What do you do with clients who put your competence in doubt, who lie, who don't pay their bills or who demand the impossible.

Jay Foonberg, founder of the American Bar Association's law practice management section, puts it bluntly, "Get rid of the non-cooperative or overly demanding clients", he says. In Thirty Tips for a Happier, Better Practice, Foonberg states "You could probably lose 10% of your clients and at the same time get rid of 90% of your aggravation while only losing 2% of your fees".

Former head of the Montreal Bar and 30-year civil and commercial litigation lawyer, Pierre Fournier, of the firm Fournier Associés, divides the clients you should dismiss into three categories: those who lack confidence in their lawyer, those who don't pay their fees and those who lie (to their lawyer or to the court). Clients who lie in court cause the worst problems for lawyers, since the lawyer often knows the truth but cannot breach the client's confidence, he says. In this case, the lawyer has no choice but to claim "irreconcilable differences" and ask the court permission to no longer represent the client.

John Jones, associate with Selby & Jones in Winnipeg, describes the lawyer-client relationship as based on mutual confidence. Once that confidence has been shaken, the die is cast. Recently, Jones found himself in hot water with a client over a late document. "No response could satisfy this person anymore," he says. "The delay of one document was transformed into a question of integrity and confidence." Jones proposed that they end the relationship and asked the client, who proceeded to complain about his fees, to set a price that he would accept.

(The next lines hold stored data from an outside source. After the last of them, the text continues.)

(** C8. In the email of a submission that reaches rendering, when
    [lang] is the string "he" the subject and the body carry the Hebrew
    labels and the body is laid out right to left ([dir="rtl"]); for any
    other [lang], absent or not a string included, they carry the English
    labels and the body is laid out left to right ([dir="ltr"]). Subject
    and body are built by one layout from the labels and the escaped
    fields, so they differ between the languages in the labels and the
    direction only. *)
Theorem email_language
    (SMTP_USER : option jsstring) (c : N) (p : jsstring)
    (sendMail_result : transport_options -> mail -> option jsstring)
    (b : Body) :
  valid_submission b = true ->
  exists t m trace r,
    handler SMTP_USER (Some (c :: p)) sendMail_result (Some b)
    = (SendMail t m :: trace, Responded r)
    /\ (lang b = VString (lit "he") ->
        subject m
        = subject_layout hebrew (safe_text (name b)) (safe_text (caseType b))
        /\ html m
           = html_layout hebrew (safe_text (name b)) (safe_text (phone b))
               (safe_text (caseType b)) (safe_text (email b))
               (nl2br (safe_text (message b)))
        /\ includes (lit "dir=" ++ quoted (lit "rtl")) (html m) = true)
    /\ (lang b <> VString (lit "he") ->
        subject m
        = subject_layout english (safe_text (name b)) (safe_text (caseType b))
        /\ html m
           = html_layout english (safe_text (name b)) (safe_text (phone b))
               (safe_text (caseType b)) (safe_text (email b))
               (nl2br (safe_text (message b)))
        /\ includes (lit "dir=" ++ quoted (lit "ltr")) (html m) = true)
    /\ html m
       = html_template (strict_eq_string (lang b) (lit "he"))
           (safe_text (name b)) (safe_text (phone b))
           (safe_text (caseType b)) (safe_text (email b))
           (nl2br (safe_text (message b)))
    /\ subject m
       = subject_template (strict_eq_string (lang b) (lit "he"))
           (safe_text (name b)) (safe_text (caseType b)).
Proof.
  intros Hvalid.
  destruct (handler_sends_expected SMTP_USER c p sendMail_result b Hvalid)
    as (trace & r & Hh).
  eexists. exists (expected_mail SMTP_USER b), trace, r.
  split; [exact Hh|].
  cbn [html subject expected_mail].
  unfold expected_html, expected_subject, labels_of.
  split; [|split; [|split]].
  - intros ->. cbn [strict_eq_string]. rewrite jsstring_eqb_refl.
    split; [reflexivity|]. split; [reflexivity|].
    apply (html_layout_direction hebrew).
  - intros Hne. rewrite (strict_eq_string_false _ _ Hne).
    split; [reflexivity|]. split; [reflexivity|].
    apply (html_layout_direction english).
  - now rewrite html_template_layout.
  - now rewrite subject_template_layout.
Qed.
(** * SA-MP servers query API: the protocol codec, the UDP exchange, the mock
    generator and the two query endpoints of [api/samp-server.js].

    Conventions of the embedding.

    - A JavaScript string is a Rocq [string] holding its UTF-8 bytes.
    - [undefined] is [None].  The query parameters [ip] and [port] are strings
      or missing; in an element of a batch, [ip] is a string or missing and
      [port] a number or missing.
    - A JavaScript number is a mathematical integer or [NaN].  Every number the
      program computes from a well-formed target stays far below 2^53, where
      doubles are exact.
    - A [Buffer] is a list of bytes; its reads and writes check their range as
      Node's do.
    - An exception is the [Throw] branch of [result].
    - [Math.random] is a stream of samples read through a counter.
    - One exchange is the run of the callbacks of [queryRealSampServer] over
      the events the network delivers, each with its time in milliseconds.
    - The clock ([Date.now], [new Date()]) and the console are left out: the
      records carry no [queryTime], and of [lastRestart] only the number of
      hours drawn. *)

From Stdlib Require Import ZArith List String Ascii Bool Lia QArith Qround.
From Stdlib Require Import DecimalString FinFun.
Import ListNotations.

Local Open Scope string_scope.
Local Open Scope list_scope.
Local Open Scope Z_scope.

(** ** Exceptions *)

Inductive js_error : Type :=
| TooShort        (* new Error('响应数据太短'), thrown by parseSampResponse *)
| RangeError      (* Buffer read or write out of range, dgram bad port *)
| TypeError       (* property access on undefined, call of a non-function *)
| NotRunning.     (* dgram: close() on a socket that is already closed *)

Inductive result (A : Type) : Type :=
| Ok (a : A)
| Throw (e : js_error).
Arguments Ok {A} a.
Arguments Throw {A} e.

Definition bind {A B} (m : result A) (k : A -> result B) : result B :=
  match m with
  | Ok a => k a
  | Throw e => Throw e
  end.

Notation "'let!' x ':=' m 'in' k" := (bind m (fun x => k))
  (at level 10, x pattern, m at level 100, k at level 200).

(** ** Numbers *)

Inductive number : Type :=
| NaN
| Int (z : Z).

Definition add (a b : number) : number :=
  match a, b with
  | Int x, Int y => Int (x + y)
  | _, _ => NaN
  end.

(** [a % m] for a positive integer constant [m]: the remainder has the sign of
    the dividend. *)
Definition rem (a : number) (m : Z) : number :=
  match a with
  | Int x => Int (Z.rem x m)
  | NaN => NaN
  end.

(** Unary plus on a value that is a number or [undefined]. *)
Definition to_number (v : option number) : number :=
  match v with
  | Some n => n
  | None => NaN
  end.

(** [arr[i]]: [undefined] unless [i] is an index of the array. *)
Definition index {A} (arr : list A) (i : number) : option A :=
  match i with
  | Int z => if z <? 0 then None else nth_error arr (Z.to_nat z)
  | NaN => None
  end.

(** ** Bytes and buffers *)

Definition byte := ascii.
Definition buffer := list byte.

Definition byte_val (b : byte) : Z := Z.of_N (N_of_ascii b).
Definition byte_of (z : Z) : byte := ascii_of_N (Z.to_N (z mod 256)).

Definition alloc (n : nat) : buffer := repeat zero n.

(** [buf[offset] = b] on a typed array: nothing happens out of range. *)
Fixpoint store (buf : buffer) (offset : nat) (b : byte) : buffer :=
  match buf, offset with
  | [], _ => []
  | _ :: rest, O => b :: rest
  | x :: rest, S k => x :: store rest k b
  end.

(** [buf.write(s, offset)]: as many bytes of [s] as fit. *)
Fixpoint write (buf : buffer) (s : list byte) (offset : nat) : buffer :=
  match s with
  | [] => buf
  | c :: rest => write (store buf offset c) rest (S offset)
  end.

(** [buf.writeUInt8(value, offset)].  Node rejects a value above the maximum or
    below the minimum; [NaN] compares false with both and is stored as 0. *)
Definition writeUInt8 (buf : buffer) (value : number) (offset : nat)
  : result buffer :=
  match value with
  | NaN =>
      if (offset <? List.length buf)%nat then Ok (store buf offset zero)
      else Throw RangeError
  | Int v =>
      if (255 <? v) || (v <? 0) then Throw RangeError
      else if (offset <? List.length buf)%nat then Ok (store buf offset (byte_of v))
      else Throw RangeError
  end.

(** [buf.writeUInt16LE(value, offset)], where [value] goes through unary plus. *)
Definition writeUInt16LE (buf : buffer) (value : option number) (offset : nat)
  : result buffer :=
  match to_number value with
  | NaN =>
      if (offset + 1 <? List.length buf)%nat
      then Ok (store (store buf offset zero) (S offset) zero)
      else Throw RangeError
  | Int v =>
      if (65535 <? v) || (v <? 0) then Throw RangeError
      else if (offset + 1 <? List.length buf)%nat
      then Ok (store (store buf offset (byte_of v)) (S offset) (byte_of (v / 256)))
      else Throw RangeError
  end.

(** [buf[offset]] for a non-negative integer offset. *)
Definition at_ (buf : buffer) (offset : Z) : option byte :=
  if offset <? 0 then None else nth_error buf (Z.to_nat offset).

Definition readUInt8 (buf : buffer) (offset : Z) : result Z :=
  match at_ buf offset with
  | Some b => Ok (byte_val b)
  | None => Throw RangeError
  end.

Definition readUInt16LE (buf : buffer) (offset : Z) : result Z :=
  match at_ buf offset, at_ buf (offset + 1) with
  | Some b0, Some b1 => Ok (byte_val b0 + byte_val b1 * 2 ^ 8)
  | _, _ => Throw RangeError
  end.

Definition readUInt32LE (buf : buffer) (offset : Z) : result Z :=
  match at_ buf offset, at_ buf (offset + 1), at_ buf (offset + 2),
        at_ buf (offset + 3) with
  | Some b0, Some b1, Some b2, Some b3 =>
      Ok (byte_val b0 + byte_val b1 * 2 ^ 8 + byte_val b2 * 2 ^ 16
          + byte_val b3 * 2 ^ 24)
  | _, _, _, _ => Throw RangeError
  end.

(** ** Strings *)

Definition code (c : ascii) : Z := Z.of_N (N_of_ascii c).

(** The white space and line terminator code points that [trim] and
    [parseInt] skip, recognised on their UTF-8 encodings: U+0009 to U+000D and
    U+0020; U+00A0; U+1680, U+2000 to U+200A, U+2028, U+2029, U+202F, U+205F,
    U+3000 and U+FEFF. *)
Definition space1 (a : ascii) : bool :=
  ((9 <=? code a) && (code a <=? 13)) || (code a =? 32).

Definition space2 (a b : ascii) : bool :=
  (code a =? 194) && (code b =? 160).

Definition space3 (a b c : ascii) : bool :=
  let '(x, y, z) := (code a, code b, code c) in
  ((x =? 225) && (y =? 154) && (z =? 128))
  || ((x =? 226) && (y =? 128)
      && (((128 <=? z) && (z <=? 138)) || (z =? 168) || (z =? 169) || (z =? 175)))
  || ((x =? 226) && (y =? 129) && (z =? 159))
  || ((x =? 227) && (y =? 128) && (z =? 128))
  || ((x =? 239) && (y =? 187) && (z =? 191)).

(** Drops the white space at the front of [cs]; with [back] the list is a
    reversed string, so that the bytes of a code point come last to first. *)
Fixpoint drop_space (back : bool) (cs : list ascii) : list ascii :=
  match cs with
  | a :: r1 =>
      if space1 a then drop_space back r1
      else
        match r1 with
        | b :: r2 =>
            if (if back then space2 b a else space2 a b) then drop_space back r2
            else
              match r2 with
              | c :: r3 =>
                  if (if back then space3 c b a else space3 a b c)
                  then drop_space back r3
                  else cs
              | [] => cs
              end
        | [] => cs
        end
  | [] => []
  end.

(** [s.trim()] *)
Definition trim (s : string) : string :=
  string_of_list_ascii
    (rev (drop_space true (rev (drop_space false (list_ascii_of_string s))))).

To avoid these situations, Selby & Jones now ensures that there is a detailed description and understanding of the expected fees at the start of a relationship with a new client. This reflects the recommendations of the Quebec Bar professional inspection committee, which has stated that a fee agreement can serve to establish a solid professional relationship between the lawyer and client.

Law schools don't teach how to handle abusive clients. Perhaps it's up to the lawyers themselves. "A lawyer must have a profound respect for the value of the service he provides," says Jones. "He succeeds only when he establishes recognition with clients, convinces them that his services have a great value and that clients must show respect."